■ Action item ■
The expected output is a copy of every line in the records with the string "Normal".

----- Supplied material

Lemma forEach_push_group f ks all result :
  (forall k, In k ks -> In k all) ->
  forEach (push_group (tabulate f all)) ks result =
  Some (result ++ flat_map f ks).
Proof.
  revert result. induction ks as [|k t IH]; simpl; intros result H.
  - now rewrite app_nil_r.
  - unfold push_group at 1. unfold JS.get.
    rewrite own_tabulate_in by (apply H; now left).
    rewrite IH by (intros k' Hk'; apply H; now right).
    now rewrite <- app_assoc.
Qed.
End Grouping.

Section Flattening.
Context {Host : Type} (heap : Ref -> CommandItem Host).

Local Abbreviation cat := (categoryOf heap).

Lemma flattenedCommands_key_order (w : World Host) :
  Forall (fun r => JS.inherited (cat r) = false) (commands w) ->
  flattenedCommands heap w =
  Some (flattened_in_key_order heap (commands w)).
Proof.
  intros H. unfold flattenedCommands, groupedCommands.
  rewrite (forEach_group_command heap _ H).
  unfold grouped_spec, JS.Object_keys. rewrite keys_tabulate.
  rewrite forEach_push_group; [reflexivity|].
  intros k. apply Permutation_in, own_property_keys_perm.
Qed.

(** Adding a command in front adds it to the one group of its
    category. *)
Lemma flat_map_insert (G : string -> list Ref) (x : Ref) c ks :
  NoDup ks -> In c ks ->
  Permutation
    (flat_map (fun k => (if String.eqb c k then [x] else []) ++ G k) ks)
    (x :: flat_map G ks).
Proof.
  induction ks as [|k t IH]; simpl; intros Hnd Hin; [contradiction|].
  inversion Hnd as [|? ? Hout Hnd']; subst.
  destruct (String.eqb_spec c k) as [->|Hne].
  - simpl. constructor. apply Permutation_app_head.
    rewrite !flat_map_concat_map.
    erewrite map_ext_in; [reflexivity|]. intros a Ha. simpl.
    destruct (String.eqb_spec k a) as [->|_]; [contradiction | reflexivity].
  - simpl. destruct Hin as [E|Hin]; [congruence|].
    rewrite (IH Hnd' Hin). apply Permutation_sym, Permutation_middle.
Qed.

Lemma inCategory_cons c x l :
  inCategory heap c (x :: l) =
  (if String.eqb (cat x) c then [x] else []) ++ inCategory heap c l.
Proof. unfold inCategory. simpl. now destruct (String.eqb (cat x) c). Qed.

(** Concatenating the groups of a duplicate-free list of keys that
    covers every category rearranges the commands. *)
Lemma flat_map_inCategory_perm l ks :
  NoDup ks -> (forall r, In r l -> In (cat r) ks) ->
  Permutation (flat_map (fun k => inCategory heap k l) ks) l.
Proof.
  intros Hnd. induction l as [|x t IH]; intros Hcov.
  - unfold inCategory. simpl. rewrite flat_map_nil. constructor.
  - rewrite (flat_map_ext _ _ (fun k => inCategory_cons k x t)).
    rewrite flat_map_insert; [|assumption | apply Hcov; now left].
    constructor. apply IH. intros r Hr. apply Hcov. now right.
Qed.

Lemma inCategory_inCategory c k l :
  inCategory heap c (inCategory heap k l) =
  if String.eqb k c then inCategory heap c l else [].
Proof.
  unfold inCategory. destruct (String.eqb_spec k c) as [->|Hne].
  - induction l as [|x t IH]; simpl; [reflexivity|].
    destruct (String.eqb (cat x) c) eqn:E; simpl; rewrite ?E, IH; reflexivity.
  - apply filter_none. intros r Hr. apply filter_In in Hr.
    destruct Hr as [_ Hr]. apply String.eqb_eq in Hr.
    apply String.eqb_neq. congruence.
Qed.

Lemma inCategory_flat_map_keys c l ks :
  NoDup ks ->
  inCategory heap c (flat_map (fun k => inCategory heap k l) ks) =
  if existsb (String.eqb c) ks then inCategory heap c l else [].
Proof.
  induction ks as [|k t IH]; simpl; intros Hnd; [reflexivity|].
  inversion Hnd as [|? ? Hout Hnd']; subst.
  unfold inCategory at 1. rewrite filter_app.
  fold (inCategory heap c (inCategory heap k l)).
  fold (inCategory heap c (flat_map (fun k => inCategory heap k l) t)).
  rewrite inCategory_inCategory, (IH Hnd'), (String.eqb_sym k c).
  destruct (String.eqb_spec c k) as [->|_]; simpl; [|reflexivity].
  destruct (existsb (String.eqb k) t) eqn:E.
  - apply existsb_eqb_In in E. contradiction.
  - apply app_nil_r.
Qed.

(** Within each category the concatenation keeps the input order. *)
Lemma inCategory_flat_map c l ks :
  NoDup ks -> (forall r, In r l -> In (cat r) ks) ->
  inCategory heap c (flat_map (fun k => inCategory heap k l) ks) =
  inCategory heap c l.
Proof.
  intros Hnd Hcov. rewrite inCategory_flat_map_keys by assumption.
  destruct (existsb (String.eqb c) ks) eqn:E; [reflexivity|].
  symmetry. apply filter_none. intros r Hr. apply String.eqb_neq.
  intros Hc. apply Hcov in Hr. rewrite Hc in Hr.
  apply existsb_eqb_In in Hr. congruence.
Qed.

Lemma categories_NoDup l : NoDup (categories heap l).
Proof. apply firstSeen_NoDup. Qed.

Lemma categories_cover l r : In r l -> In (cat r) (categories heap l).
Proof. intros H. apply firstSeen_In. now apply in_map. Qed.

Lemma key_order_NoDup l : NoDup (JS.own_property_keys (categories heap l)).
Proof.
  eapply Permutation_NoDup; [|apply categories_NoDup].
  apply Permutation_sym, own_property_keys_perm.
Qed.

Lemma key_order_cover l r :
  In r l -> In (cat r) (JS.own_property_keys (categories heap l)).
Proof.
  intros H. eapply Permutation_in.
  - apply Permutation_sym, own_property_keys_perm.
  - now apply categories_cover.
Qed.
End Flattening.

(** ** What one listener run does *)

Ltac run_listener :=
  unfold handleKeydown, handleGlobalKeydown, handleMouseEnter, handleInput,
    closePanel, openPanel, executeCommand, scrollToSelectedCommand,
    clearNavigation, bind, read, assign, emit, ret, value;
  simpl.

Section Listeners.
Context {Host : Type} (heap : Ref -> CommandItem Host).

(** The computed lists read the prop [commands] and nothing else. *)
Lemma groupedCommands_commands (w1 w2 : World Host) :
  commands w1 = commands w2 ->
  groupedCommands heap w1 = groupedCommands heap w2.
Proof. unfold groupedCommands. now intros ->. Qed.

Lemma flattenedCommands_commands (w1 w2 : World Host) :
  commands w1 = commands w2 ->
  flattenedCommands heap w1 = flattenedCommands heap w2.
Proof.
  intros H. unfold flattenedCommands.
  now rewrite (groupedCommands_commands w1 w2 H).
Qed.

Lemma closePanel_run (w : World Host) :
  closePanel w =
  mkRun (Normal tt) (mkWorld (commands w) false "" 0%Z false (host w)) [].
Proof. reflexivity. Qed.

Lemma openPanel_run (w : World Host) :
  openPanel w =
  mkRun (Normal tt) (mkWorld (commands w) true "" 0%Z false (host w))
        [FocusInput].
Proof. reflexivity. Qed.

----------
----- Supplied material

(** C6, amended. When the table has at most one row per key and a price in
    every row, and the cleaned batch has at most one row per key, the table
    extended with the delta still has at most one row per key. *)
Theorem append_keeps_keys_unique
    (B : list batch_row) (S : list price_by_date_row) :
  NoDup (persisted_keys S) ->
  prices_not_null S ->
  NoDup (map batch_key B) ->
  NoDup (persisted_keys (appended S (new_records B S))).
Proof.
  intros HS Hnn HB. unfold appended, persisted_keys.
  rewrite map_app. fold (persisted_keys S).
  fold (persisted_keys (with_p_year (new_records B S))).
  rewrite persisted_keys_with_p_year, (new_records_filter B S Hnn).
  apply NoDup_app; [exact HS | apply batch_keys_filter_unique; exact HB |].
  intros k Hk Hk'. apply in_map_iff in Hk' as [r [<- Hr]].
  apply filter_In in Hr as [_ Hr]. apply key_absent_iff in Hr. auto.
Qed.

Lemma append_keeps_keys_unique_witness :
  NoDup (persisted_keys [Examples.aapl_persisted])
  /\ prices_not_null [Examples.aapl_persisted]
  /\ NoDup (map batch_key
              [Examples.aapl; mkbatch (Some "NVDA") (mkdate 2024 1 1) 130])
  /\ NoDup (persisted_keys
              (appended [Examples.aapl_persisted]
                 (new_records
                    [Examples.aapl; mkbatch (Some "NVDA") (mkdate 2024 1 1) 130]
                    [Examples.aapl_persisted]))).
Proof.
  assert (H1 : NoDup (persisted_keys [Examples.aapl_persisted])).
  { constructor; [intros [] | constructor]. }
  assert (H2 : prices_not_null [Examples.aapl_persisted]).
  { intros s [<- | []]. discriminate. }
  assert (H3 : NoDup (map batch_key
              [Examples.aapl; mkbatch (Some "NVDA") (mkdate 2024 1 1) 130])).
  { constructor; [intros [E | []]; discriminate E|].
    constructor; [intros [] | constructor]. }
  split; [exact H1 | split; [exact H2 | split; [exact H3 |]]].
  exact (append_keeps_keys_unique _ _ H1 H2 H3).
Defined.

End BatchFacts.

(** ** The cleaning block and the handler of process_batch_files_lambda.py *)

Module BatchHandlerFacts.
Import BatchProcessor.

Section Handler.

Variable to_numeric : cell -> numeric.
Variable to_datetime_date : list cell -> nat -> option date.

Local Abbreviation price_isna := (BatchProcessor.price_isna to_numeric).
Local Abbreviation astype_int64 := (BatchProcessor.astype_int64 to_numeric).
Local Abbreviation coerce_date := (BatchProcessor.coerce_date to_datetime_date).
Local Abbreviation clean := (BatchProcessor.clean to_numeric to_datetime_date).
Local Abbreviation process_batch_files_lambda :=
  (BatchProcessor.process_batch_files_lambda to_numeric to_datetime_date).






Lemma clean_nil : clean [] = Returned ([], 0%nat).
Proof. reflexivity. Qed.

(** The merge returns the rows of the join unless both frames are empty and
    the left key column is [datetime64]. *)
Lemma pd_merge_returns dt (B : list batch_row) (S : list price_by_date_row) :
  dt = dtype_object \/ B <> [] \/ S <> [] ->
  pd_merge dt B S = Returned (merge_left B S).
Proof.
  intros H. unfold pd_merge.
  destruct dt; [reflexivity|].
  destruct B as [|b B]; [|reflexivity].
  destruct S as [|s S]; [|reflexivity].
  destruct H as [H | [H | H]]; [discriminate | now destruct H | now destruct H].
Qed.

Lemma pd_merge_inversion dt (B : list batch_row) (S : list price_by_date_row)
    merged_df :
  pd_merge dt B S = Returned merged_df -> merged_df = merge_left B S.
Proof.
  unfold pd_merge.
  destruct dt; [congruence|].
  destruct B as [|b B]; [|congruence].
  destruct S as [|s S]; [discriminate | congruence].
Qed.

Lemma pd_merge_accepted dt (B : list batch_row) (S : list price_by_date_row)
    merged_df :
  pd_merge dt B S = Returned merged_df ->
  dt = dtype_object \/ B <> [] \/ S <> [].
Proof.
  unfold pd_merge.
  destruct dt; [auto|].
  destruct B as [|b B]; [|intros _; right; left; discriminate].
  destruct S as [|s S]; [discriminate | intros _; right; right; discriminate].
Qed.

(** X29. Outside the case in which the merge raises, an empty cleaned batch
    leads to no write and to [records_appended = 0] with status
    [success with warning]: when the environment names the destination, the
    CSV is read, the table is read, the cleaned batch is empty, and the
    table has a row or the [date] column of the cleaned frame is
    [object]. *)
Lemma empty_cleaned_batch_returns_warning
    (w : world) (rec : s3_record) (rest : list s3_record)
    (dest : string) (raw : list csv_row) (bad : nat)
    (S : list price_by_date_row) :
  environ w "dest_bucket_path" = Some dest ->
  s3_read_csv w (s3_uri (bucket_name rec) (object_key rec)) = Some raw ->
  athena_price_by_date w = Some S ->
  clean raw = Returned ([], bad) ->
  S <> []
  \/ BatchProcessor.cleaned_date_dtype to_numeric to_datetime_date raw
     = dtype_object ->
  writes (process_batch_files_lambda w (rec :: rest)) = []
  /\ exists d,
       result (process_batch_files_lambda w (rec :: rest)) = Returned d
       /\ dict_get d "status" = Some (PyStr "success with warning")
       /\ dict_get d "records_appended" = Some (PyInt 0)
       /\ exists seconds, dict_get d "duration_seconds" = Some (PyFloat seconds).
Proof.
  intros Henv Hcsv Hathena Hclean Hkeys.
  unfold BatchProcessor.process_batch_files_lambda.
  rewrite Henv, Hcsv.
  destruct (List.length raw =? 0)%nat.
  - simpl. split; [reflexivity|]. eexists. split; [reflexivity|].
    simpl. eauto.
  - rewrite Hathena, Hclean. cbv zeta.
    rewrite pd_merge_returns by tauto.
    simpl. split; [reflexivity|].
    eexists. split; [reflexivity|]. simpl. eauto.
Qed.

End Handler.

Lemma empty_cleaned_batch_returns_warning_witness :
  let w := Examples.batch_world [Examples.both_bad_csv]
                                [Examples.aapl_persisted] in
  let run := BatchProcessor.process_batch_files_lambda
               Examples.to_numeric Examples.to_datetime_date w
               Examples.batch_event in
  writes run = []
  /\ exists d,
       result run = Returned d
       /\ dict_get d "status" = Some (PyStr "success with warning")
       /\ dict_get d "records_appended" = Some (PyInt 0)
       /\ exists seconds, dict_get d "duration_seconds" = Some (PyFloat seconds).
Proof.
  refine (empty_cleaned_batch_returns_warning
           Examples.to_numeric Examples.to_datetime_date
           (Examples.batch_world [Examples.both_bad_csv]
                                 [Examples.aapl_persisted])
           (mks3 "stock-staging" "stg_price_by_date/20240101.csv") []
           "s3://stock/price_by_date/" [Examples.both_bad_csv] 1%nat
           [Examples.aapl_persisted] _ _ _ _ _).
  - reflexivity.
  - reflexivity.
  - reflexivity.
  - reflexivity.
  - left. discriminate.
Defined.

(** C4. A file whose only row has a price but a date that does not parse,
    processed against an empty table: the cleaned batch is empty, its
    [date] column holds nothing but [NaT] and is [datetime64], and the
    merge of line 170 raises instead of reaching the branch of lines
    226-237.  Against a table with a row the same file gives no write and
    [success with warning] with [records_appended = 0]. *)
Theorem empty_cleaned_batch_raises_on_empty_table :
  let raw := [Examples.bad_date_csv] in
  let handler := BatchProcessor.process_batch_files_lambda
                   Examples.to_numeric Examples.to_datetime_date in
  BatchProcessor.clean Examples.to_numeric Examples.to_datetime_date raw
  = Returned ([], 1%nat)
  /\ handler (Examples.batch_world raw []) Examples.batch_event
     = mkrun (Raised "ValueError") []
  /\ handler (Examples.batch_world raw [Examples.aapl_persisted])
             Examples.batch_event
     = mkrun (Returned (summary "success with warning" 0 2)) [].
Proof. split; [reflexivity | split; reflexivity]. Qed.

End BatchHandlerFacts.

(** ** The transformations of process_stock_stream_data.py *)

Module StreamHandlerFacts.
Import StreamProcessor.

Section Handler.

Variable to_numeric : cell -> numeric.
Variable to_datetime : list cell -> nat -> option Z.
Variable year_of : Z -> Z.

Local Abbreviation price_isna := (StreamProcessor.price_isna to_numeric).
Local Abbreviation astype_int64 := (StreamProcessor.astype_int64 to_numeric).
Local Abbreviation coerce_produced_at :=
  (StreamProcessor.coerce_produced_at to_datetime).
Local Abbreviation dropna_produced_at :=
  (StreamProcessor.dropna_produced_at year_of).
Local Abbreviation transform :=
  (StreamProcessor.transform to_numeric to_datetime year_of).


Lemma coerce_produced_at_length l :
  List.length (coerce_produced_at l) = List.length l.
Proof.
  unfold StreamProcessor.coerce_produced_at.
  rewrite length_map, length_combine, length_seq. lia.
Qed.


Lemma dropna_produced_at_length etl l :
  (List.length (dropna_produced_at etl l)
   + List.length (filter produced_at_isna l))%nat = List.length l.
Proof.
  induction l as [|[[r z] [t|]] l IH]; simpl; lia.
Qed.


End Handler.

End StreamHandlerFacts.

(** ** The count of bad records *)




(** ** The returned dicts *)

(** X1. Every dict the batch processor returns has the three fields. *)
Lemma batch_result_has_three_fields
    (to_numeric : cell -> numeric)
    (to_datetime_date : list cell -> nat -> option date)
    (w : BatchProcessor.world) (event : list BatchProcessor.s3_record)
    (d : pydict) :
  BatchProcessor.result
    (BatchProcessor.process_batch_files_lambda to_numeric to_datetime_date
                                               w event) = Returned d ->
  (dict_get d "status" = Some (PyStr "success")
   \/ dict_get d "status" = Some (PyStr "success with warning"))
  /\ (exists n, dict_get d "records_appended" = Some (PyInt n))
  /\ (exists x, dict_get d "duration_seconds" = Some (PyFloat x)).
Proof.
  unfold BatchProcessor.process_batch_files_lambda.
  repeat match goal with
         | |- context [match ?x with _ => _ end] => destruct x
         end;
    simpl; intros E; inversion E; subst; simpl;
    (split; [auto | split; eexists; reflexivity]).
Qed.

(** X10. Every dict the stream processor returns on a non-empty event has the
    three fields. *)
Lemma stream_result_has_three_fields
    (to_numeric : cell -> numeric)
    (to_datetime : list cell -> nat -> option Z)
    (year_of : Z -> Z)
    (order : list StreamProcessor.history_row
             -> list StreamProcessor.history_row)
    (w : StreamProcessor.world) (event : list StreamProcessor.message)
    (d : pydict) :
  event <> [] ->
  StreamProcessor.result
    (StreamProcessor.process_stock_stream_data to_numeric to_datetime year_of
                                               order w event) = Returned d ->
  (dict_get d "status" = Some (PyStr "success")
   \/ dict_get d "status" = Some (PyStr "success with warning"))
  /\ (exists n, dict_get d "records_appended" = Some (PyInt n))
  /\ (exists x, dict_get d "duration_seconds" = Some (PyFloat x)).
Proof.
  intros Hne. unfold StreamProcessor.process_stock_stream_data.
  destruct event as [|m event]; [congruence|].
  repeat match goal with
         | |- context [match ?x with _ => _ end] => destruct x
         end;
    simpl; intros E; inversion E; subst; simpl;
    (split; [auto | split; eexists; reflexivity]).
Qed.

----------

■ Exercise response ■
  mkRun (Normal tt) (mkWorld (commands w) false "" 0%Z false (host w)) [].
  mkRun (Normal tt) (mkWorld (commands w) true "" 0%Z false (host w))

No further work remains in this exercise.